:: Exercise aim ::
In the data below, find the line containing "req_params : list (string * string)", then set down that line and every later line up to and including the line containing "Variable serve : B", exactly.

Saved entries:
◆ ◆ ◆ ◆ ◆
(** Modelled from the spec: [parent] strips the last segment and forces
    [is_folder = true]. *)
Definition parent (p : WaterButlerPath) : WaterButlerPath :=
  {| _prepend := _prepend p; _parts := removelast (_parts p); _is_folder := true |}.

(** [path._parts[-1]._id = v] *)
Fixpoint set_last_id (v : option string) (l : list WaterButlerPathPart)
  : list WaterButlerPathPart :=
  match l with
  | [] => []
  | [x] => [mkPart (value x) v]
  | x :: xs => x :: set_last_id v xs
  end.

Definition clear_identifier (p : WaterButlerPath) : WaterButlerPath :=
  {| _prepend := _prepend p; _parts := set_last_id None (_parts p);
     _is_folder := _is_folder p |}.

(** ** Provider instances *)

Inductive pyval :=
| PStr (s : string)
| PBool (b : bool).

Global Instance pyval_eq_dec : EqDecision pyval.
Proof. solve_decision. Defined.

Record NextcloudProvider := mkProvider {
  NAME : string;
  auth : gmap string pyval;
  credentials : gmap string pyval;
  settings : gmap string pyval;
  prov_folder : string;
  verify_ssl : pyval;
  url : string;
  _auth : pyval * pyval
}.

Definition getitem (d : gmap string pyval) (k : string) : exn + pyval :=
  match d !! k with
  | Some v => inr v
  | None => inl (KeyError k)
  end.

(** [NextcloudProvider.__init__].  The folder and the host are strings; a
    value of another type there is outside the model and is reported as
    [TypeError].  What [aiohttp.BasicAuth] refuses of a user name and a
    password is not modelled either: the pair is stored as it is. *)
Definition NextcloudProvider_init (nm : string) (au cr st : gmap string pyval)
  : exn + NextcloudProvider :=
  match getitem st "folder" with
  | inl e => inl e
  | inr (PBool _) => inl TypeError
  | inr (PStr f) =>
      let f := if endswith_slash f then f else f +:+ "/" in
      match getitem st "verify_ssl" with
      | inl e => inl e
      | inr vs =>
          match getitem cr "host" with
          | inl e => inl e
          | inr (PBool _) => inl TypeError
          | inr (PStr h) =>
              match getitem cr "username", getitem cr "password" with
              | inl e, _ | _, inl e => inl e
              | inr u, inr p =>
                  inr {| NAME := nm; auth := au; credentials := cr; settings := st;
                         prov_folder := f; verify_ssl := vs; url := h; _auth := (u, p) |}
              end
          end
      end
  end.

(** [_webdav_url_], [_dav_url_], [_ocs_url]: the end point appended to the
    host, with a slash in between unless the host ends with one.  These are
    the values of the properties for a non-empty host.  On an empty host
    [self.url[-1]] raises [IndexError] before anything is sent; the
    statements below that say what an operation sends or raises assume
    [url self <> ""]. *)
Definition _webdav_url_ (self : NextcloudProvider) : string :=
  if endswith_slash (url self) then url self +:+ "remote.php/webdav/"
  else url self +:+ "/remote.php/webdav/".

Definition _dav_url_ (self : NextcloudProvider) : string :=
  if endswith_slash (url self) then url self +:+ "remote.php/dav/"
  else url self +:+ "/remote.php/dav/".

Definition _ocs_url (self : NextcloudProvider) : string :=
  if endswith_slash (url self) then url self +:+ "ocs/v2.php/"
  else url self +:+ "/ocs/v2.php/".

(** Modelled from the spec: [BaseProvider.shares_storage_root] of
    [waterbutler.core.provider], a module outside the verified sources.  The
    docstring of the override says what it compares: the settings, which for
    this provider only include the root folder. *)
Definition base_shares_storage_root (self other : NextcloudProvider) : bool :=
  bool_decide (NAME self = NAME other) && bool_decide (settings self = settings other).

(** [NextcloudProvider.shares_storage_root] *)
Definition shares_storage_root (self other : NextcloudProvider) : bool :=
  base_shares_storage_root self other
  && bool_decide (credentials self = credentials other).

(** Modelled from the spec: [BaseProvider.__eq__] of
    [waterbutler.core.provider]: two providers are equal when they are the
    same backend account, that is the same backend type bound to the same
    credentials. *)
Definition provider_eq (self other : NextcloudProvider) : bool :=
  bool_decide (NAME self = NAME other)
  && bool_decide (credentials self = credentials other).

(** [can_intra_copy], [can_intra_move]: [return self == dest_provider] *)
Definition can_intra_copy (self dest_provider : NextcloudProvider) : bool :=
  provider_eq self dest_provider.

Definition can_intra_move (self dest_provider : NextcloudProvider) : bool :=
  provider_eq self dest_provider.

Definition can_duplicate_names (self : NextcloudProvider) : bool := true.

(** ** Renaming a destination *)

Definition dot : ascii := "."%char.

Fixpoint splitext_go (s : string) : string * option string :=
  match s with
  | EmptyString => (EmptyString, None)
  | String c s' =>
      match splitext_go s' with
      | (st, Some e) => (String c st, Some e)
      | (st, None) =>
          if Ascii.eqb c dot then (EmptyString, Some (String c st))
          else (String c st, None)
      end
  end.

(** [os.path.splitext]: leading dots do not start an extension *)
Fixpoint splitext (s : string) : string * string :=
  match s with
  | EmptyString => (EmptyString, EmptyString)
  | String c s' =>
      if Ascii.eqb c dot then
        let '(st, e) := splitext s' in (String c st, e)
      else
        let '(st, e) := splitext_go s in (st, default EmptyString e)
  end.

(** Modelled from the spec: the disambiguated name, a numeric counter
    appended to the name in front of its extension, as in [b (1).txt]. *)
Definition numbered_name (v : string) (n : nat) : string :=
  let '(st, e) := splitext v in
  st +:+ " (" +:+ pretty n +:+ ")" +:+ e.

Fixpoint set_last_value (v : string) (l : list WaterButlerPathPart)
  : list WaterButlerPathPart :=
  match l with
  | [] => []
  | [x] => [mkPart v (_id x)]
  | x :: xs => x :: set_last_value v xs
  end.

(** Modelled from the spec: [increment_name] of [waterbutler.core.path],
    which renames the last segment of a destination. *)
Definition increment_name (p : WaterButlerPath) (n : nat) : WaterButlerPath :=
  {| _prepend := _prepend p;
     _parts := set_last_value (numbered_name (name p) n) (_parts p);
     _is_folder := _is_folder p |}.

(** Modelled from the spec: a destination is in use when a child of its
    folder has its materialized path. *)
Definition in_use (taken : list string) (p : WaterButlerPath) : bool :=
  existsb (String.eqb (path_materialized_path p)) taken.

(** the first counter from [n] on that [used] rejects, looking at no more
    than [fuel] counters *)
Fixpoint first_free (used : nat -> bool) (fuel : nat) (n : nat) : nat :=
  match fuel with
  | O => n
  | S f => if used n then first_free used f (S n) else n
  end.

(** Modelled from the spec: the smallest counter, from 1 on, whose name is
    not in use among the children of the destination folder. *)
Definition free_counter (taken : list string) (p : WaterButlerPath) : nat :=
  first_free (fun n => in_use taken (increment_name p n)) (length taken) 1.

(** [d[k]] where a string is needed *)
Definition getstr (d : gmap string pyval) (k : string) : exn + string :=
  match d !! k with
  | Some (PStr v) => inr v
  | Some (PBool _) => inl TypeError
  | None => inl (KeyError k)
  end.

(** ** Metadata objects

    The classes of [waterbutler.providers.nextcloud.metadata] are built by
    the body parser, which is a parameter below; the provider reads and
    writes the attributes of this record. *)

Definition hashes := list (string * string).

#[warnings="-register-all"]
Inductive metadata := mkMeta {
  m_kind : kind;
  _href : string;
  m_path : string;
  materialized_path : string;
  fileid : string;
  etag : string;
  etag_noquote : string;
  m_size : option Z;
  extra : option hashes;
  children : option (list metadata)
}.

Definition is_file (m : metadata) : bool := kind_eqb (m_kind m) file.

(** [i.extra = {'hashes': h}] *)
Definition set_extra (m : metadata) (h : hashes) : metadata :=
  mkMeta (m_kind m) (_href m) (m_path m) (materialized_path m) (fileid m) (etag m)
         (etag_noquote m) (m_size m) (Some h) (children m).

(** [meta.children = l] *)
Definition set_children (m : metadata) (l : list metadata) : metadata :=
  mkMeta (m_kind m) (_href m) (m_path m) (materialized_path m) (fileid m) (etag m)
         (etag_noquote m) (m_size m) (extra m) (Some l).

(** the backend identifier replaced, everything else kept *)
Definition with_fileid (g : string -> string) (m : metadata) : metadata :=
  mkMeta (m_kind m) (_href m) (m_path m) (materialized_path m) (g (fileid m)) (etag m)
         (etag_noquote m) (m_size m) (extra m) (children m).

(** [metadata] returns one object for a file and a list for a folder *)
Inductive meta_result :=
| MetaOne (m : metadata)
| MetaList (l : list metadata).

(** [NextcloudFileRevisionMetadata.from_metadata(provider, revision, metadata)] *)
Record NextcloudFileRevisionMetadata := from_metadata {
  rev_provider : string;
  rev_version : string;
  rev_metadata : metadata
}.

(** ** Requests, responses and the world *)

Record request := mkRequest {
  method : string;
  req_url : string;
  req_data : option string;
  req_headers : list (string * string);
  req_params : list (string * string)
}.

Record stream := mkStream {
  stream_size : Z;
  stream_data : string
}.

Inductive event :=
| Sent (r : request)
| Released (h : nat).

Section Provider.

(** The body type, the server and the two parsers of
    [waterbutler.providers.nextcloud.utils]. *)
Context {Content B : Type}.
Variable serve : B -> request -> (Z * Content) * B.
Variable parse_dav_response : string -> Content -> string -> bool -> exn + list metadata.
Variable parse_checksum_response : Content -> exn + hashes.

Record response := mkResponse {
  handle : nat;
  status : Z;
  content : Content
}.

Record world := mkWorld {
  backend : B;
  opened : list nat;
  next_handle : nat;
  trace : list event
}.

(** *** The coroutine monad *)

Definition M (A : Type) : Type := world -> (exn + A) * world.

Definition ret {A} (a : A) : M A := fun w => (inr a, w).
Definition raise {A} (e : exn) : M A := fun w => (inl e, w).
Definition bind {A C} (m : M A) (k : A -> M C) : M C :=
  fun w => match m w with
           | (inr a, w') => k a w'
           | (inl e, w') => (inl e, w')
           end.
Definition lift {A} (r : exn + A) : M A := fun w => (r, w).

(** [try: m  except exceptions.NotFoundError: h] *)
Definition except_NotFoundError {A} (m : M A) (h : M A) : M A :=
  fun w => match m w with
           | (inl e, w') => if is_NotFoundError e then h w' else (inl e, w')
           | r => r
           end.

Notation "x <- y ; z" := (bind y (fun x => z))
  (at level 20, y at level 100, z at level 200, only parsing).
Notation "'await' y ; z" := (bind y (fun _ => z))
  (at level 20, y at level 100, z at level 200, only parsing).

Fixpoint mapM {A C} (f : A -> M C) (l : list A) : M (list C) :=
  match l with
  | [] => ret []
  | x :: xs => y <- f x ; ys <- mapM f xs ; ret (y :: ys)
  end.

Definition status_in (s : Z) (expects : list Z) : bool := existsb (Z.eqb s) expects.

(** Modelled from the spec: [BaseProvider.make_request] of
    [waterbutler.core.provider].
    The request is sent; a status among [expects] gives the open response to
    the caller, any other status is turned into the [throws] error, the
    response being released before the error is raised. *)
Definition make_request (req : request) (expects : list Z) (throws : Z -> exn)
  : M response :=
  fun w =>
    let '((st, body), b') := serve (backend w) req in
    let h := next_handle w in
    if status_in st expects then
      (inr (mkResponse h st body),
       mkWorld b' (h :: opened w) (S h) (trace w ++ [Sent req]))
    else
      (inl (throws st), mkWorld b' (opened w) (S h) (trace w ++ [Sent req])).

(** [await response.release()]; releasing twice is a no-op *)
Definition release (r : response) : M unit :=
  fun w =>
    (inr tt, mkWorld (backend w) (List.filter (fun h => negb (Nat.eqb h (handle r))) (opened w))
                     (next_handle w) (trace w ++ [Released (handle r)])).

(** [items[0]] *)
Definition first {A} (l : list A) : M A :=
  match l with
  | [] => raise IndexError
  | x :: _ => ret x
  end.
◆ ◆ ◆ ◆ ◆
:: Response area ::
  req_params : list (string * string)
}.

Record stream := mkStream {
  stream_size : Z;
  stream_data : string
}.

Inductive event :=
| Sent (r : request)
| Released (h : nat).

Section Provider.

(** The body type, the server and the two parsers of
    [waterbutler.providers.nextcloud.utils]. *)
Context {Content B : Type}.
Variable serve : B -> request -> (Z * Content) * B.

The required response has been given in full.